BARISTA: We don't do table service.
(Beast glares at her.)
BARISTA: Yes, sir . . . coming up . . .
(The barista rushes out of frame.)
D!: Beast! I'm so glad you're here! The NAPW fans have so many questions they still need answered! Roberts here has been keeping pretty mum about your loss to Decapitator Axe--
BEAST: Look. Even if that loss stays in the record books--(glares at Kyle)--I'm not a man to give up just because he's failed once. I learn from my failures, D. It's too bad The Decapitators haven't learned any lessons from all the times we've beat them down.
D!: Hello! This is my point! Diamond and Axe haven't given up, like Calgary Connection did . . .
(All three men look at the camera with an accusatory glance, then return to the conversation.)
D!: . . . in fact, they've challenged you after losing and got their opportunity back.
BEAST: For the time being. Kyle and I don't think that Monday's result was particularly fair.
D!: Because you lost?
BEAST: I'm not saying that the system's flawed, but look at it from my perspective: Thursday night, Ravager gets his foot on the ropes, and the match continues.
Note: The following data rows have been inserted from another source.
Lemma repo_entry r slot eaxc : repo_ok r → slot_point.wf slot → 0 <= eaxc < 32 →
  ∃ x, uplink_cplane_context_repository.entry r slot eaxc = Ok (Z.of_nat (index_of repo_size slot), x) ∧ r !! index_of repo_size slot ≫= (.!! Z.to_nat eaxc) = Some x.
Proof.
  intros (H0 & Hz & HF) Hslot He. unfold uplink_cplane_context_repository.entry. rewrite Hz, entry_index_spec by done. cbn [mbind result_bind].
  pose proof (index_of_bound repo_size H0 slot). destruct (lookup_lt_is_Some_2 r (index_of repo_size slot)) as [row Hrow]; [unfold zlen in Hz; lia|].
  rewrite Forall_lookup in HF. pose proof (HF _ _ Hrow) as HL. cbn beta in HL. change (Z.to_nat MAX_SUPPORTED_EAXC_ID_VALUE) with 32%nat in HL.
  destruct (lookup_lt_is_Some_2 row (Z.to_nat eaxc)) as [x Hx]; [lia|].
  exists x. unfold vec_at. rewrite !(proj2 (Z.leb_le 0 _)) by lia. rewrite Nat2Z.id, Hrow. cbn [mbind result_bind]. by rewrite Hx.
Qed.

Lemma repo_add r slot eaxc x : repo_ok r → slot_point.wf slot → 0 <= eaxc < 32 →
  uplink_cplane_context_repository.add r slot eaxc x = Ok (registered slot eaxc x r) ∧ repo_ok (registered slot eaxc x r).
Proof.
  intros HR Hslot He. destruct (repo_entry r slot eaxc HR Hslot He) as (y & HE & _). destruct HR as (H0 & Hz & HF).
  unfold uplink_cplane_context_repository.add. rewrite HE. cbn [mbind result_bind]. rewrite Nat2Z.id. split; [done|].
  split; [done|]. unfold registered. split; [unfold zlen in *; by rewrite length_alter|]. apply Forall_alter; [done|]. intros row _ Hl. by rewrite length_insert.
Qed.

(** The repository answers with the command just registered, and for the other eAxCs and
    places as before. *)
Lemma repo_get r slot eaxc x symbol filter : repo_ok r → slot_point.wf slot → 0 <= eaxc < 32 →
  uplink_cplane_context_repository.get (registered slot eaxc x r) slot symbol filter eaxc =
    Ok (if (start_symbol (uplink_cplane_context_repository.radio_hdr x) <=? symbol) &&
           (symbol <? start_symbol (uplink_cplane_context_repository.radio_hdr x) + uplink_cplane_context_repository.nof_symbols x) &&
           bool_decide (filter = filter_index (uplink_cplane_context_repository.radio_hdr x)) then Some x else None).
Proof.
  intros HR Hslot He. destruct (repo_entry _ slot eaxc HR Hslot He) as (x0 & _ & HX0). destruct (repo_add r slot eaxc x HR Hslot He) as [_ HR'].
  destruct (repo_entry _ slot eaxc HR' Hslot He) as (y & HE & HY). unfold uplink_cplane_context_repository.get. rewrite HE. cbn [mbind result_bind].
  assert (y = x) as ->; [|by case_match].
  unfold registered in HY. rewrite list_lookup_alter_eq in HY. destruct (r !! _) as [row|]; [|done]. cbn in HX0, HY. apply lookup_lt_Some in HX0.
  rewrite list_lookup_insert_eq in HY by done. by injection HY.
Qed.

(** ** The commands *)
Inductive command : Type := DataCommand (c : type_1_context) | PrachCommand (c : prach_context).

Definition exec_command (c : command) (st : state) : result state :=
  match c with DataCommand x => enqueue_section_type_1_message cfg x st | PrachCommand x => enqueue_section_type_3_prach_message cfg x st end.
(* ===== verification/Transmitter.v ===== *)
(** * Transmitter: from grids and requests to bursts of Ethernet frames

    Models lib/ofh/transmitter/ofh_message_transmitter_impl.cpp, ofh_downlink_handler_impl.cpp,
    ofh_downlink_handler_broadcast_impl.cpp, ofh_uplink_request_handler_impl.cpp,
    ofh_transmitter_ota_symbol_task_dispatcher.h and the task dispatchers of the two downlink
    data flows: the handlers hand grids and commands to the data flows, which queue frames in
    the pool, and at every symbol the transmitter sends the frames whose window is open.

    The executors run the tasks they have accepted one at a time, in any order; a task that
    an executor refuses is lost.  The gateway is the consumer of the bursts; what it is given is
    recorded, as are the notifications of late grids. *)

From S2P Require Import Prelude Bf16 Float SlotPoint OfhBase OfhCplane OfhUplane OfhCompression BitBuffer Ecpri Ethernet ResourceGrid GridPool FramePool TxSupport Tdd Prach PrachFlow UplinkContext DownlinkFlow SchedulingFlow.

(** ** [message_transmitter_impl] *)
Module message_transmitter.

Definition MAX_BURST_SIZE : Z := 128.

Definition enqueue_messages_into_burst (interval : frame_pool_interval) (x : eth_frame_pool.t * list (list Z)) : result (eth_frame_pool.t * list (list Z)) :=
  let '(pool, frame_burst) := x in
  '(pool, frame_buffers) ← eth_frame_pool.read_frame_buffers_interval pool interval;
  match frame_buffers with
  | [] => Ok (pool, frame_burst)
  | _ =>
      assume (zlen frame_burst + zlen frame_buffers <=? MAX_BURST_SIZE) AssertFailed;;
      frames ← mapM (eth_frame_pool.frame_data pool) frame_buffers;
      Ok (pool, frame_burst ++ frames)
  end.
Whereas I get my foot on the ropes, and the match is over. How can anyone expect to wrestle when the rules change night to night? That's setting a bad precedent.
D!: (Rising to his feet.) It was a hardcore match, Underfaker! The ref's only there to count the fall! Weren't you a little bit curious about . . . I don't know . . . the WEAPONS?
BEAST: You insulting my intelligence, boy?
D!: Let's just insult your crying over the rules and see where that develops, shall we?
(Beast shoots a look at Stylin' Kyle and he, too, stands.)
BEAST: I didn't come on this "show" to be insulted by you, D!. I thought you were giving us an opportunity to have our voices heard, not play favourites.
D!: Touché.
BEAST: Although I guess I should be happy we're not eating at that burger joint you're so fond of. Real high-class.
D!: No, I guess you'd rather have Stylin' Kyle cook for you.
(D-X instinctively suckers D! with a double clothesline, sending him flipping over the balcony railing and out of sight.)
D!: (Off.) AAAAUGH!!!
(And then a "thud" noise. Stylin' Kyle and Beast shoot each other an "Oh no!" look.)
D!: (Off.) I'M OKAY!
(Both men look over the balcony.)
BEAST: Well, I'll be damned. He really is.
STYLIN' KYLE: Thank God he landed on that giant foam store manager!
BEAST: (Shaking his head.) No. No, that really was the store manager.
(Pause.)
BEAST: You just know this is gonna end with police.
STYLIN' KYLE: FEETS, don't FAIL me now!
(And both men run off-frame. Pause. Stylin' Kyle runs back to the table, picks up a law book, shoves it under his jacket, then runs off again. Lights down.)
----------
Co-written with The Beast and Stylin' Kyle Roberts.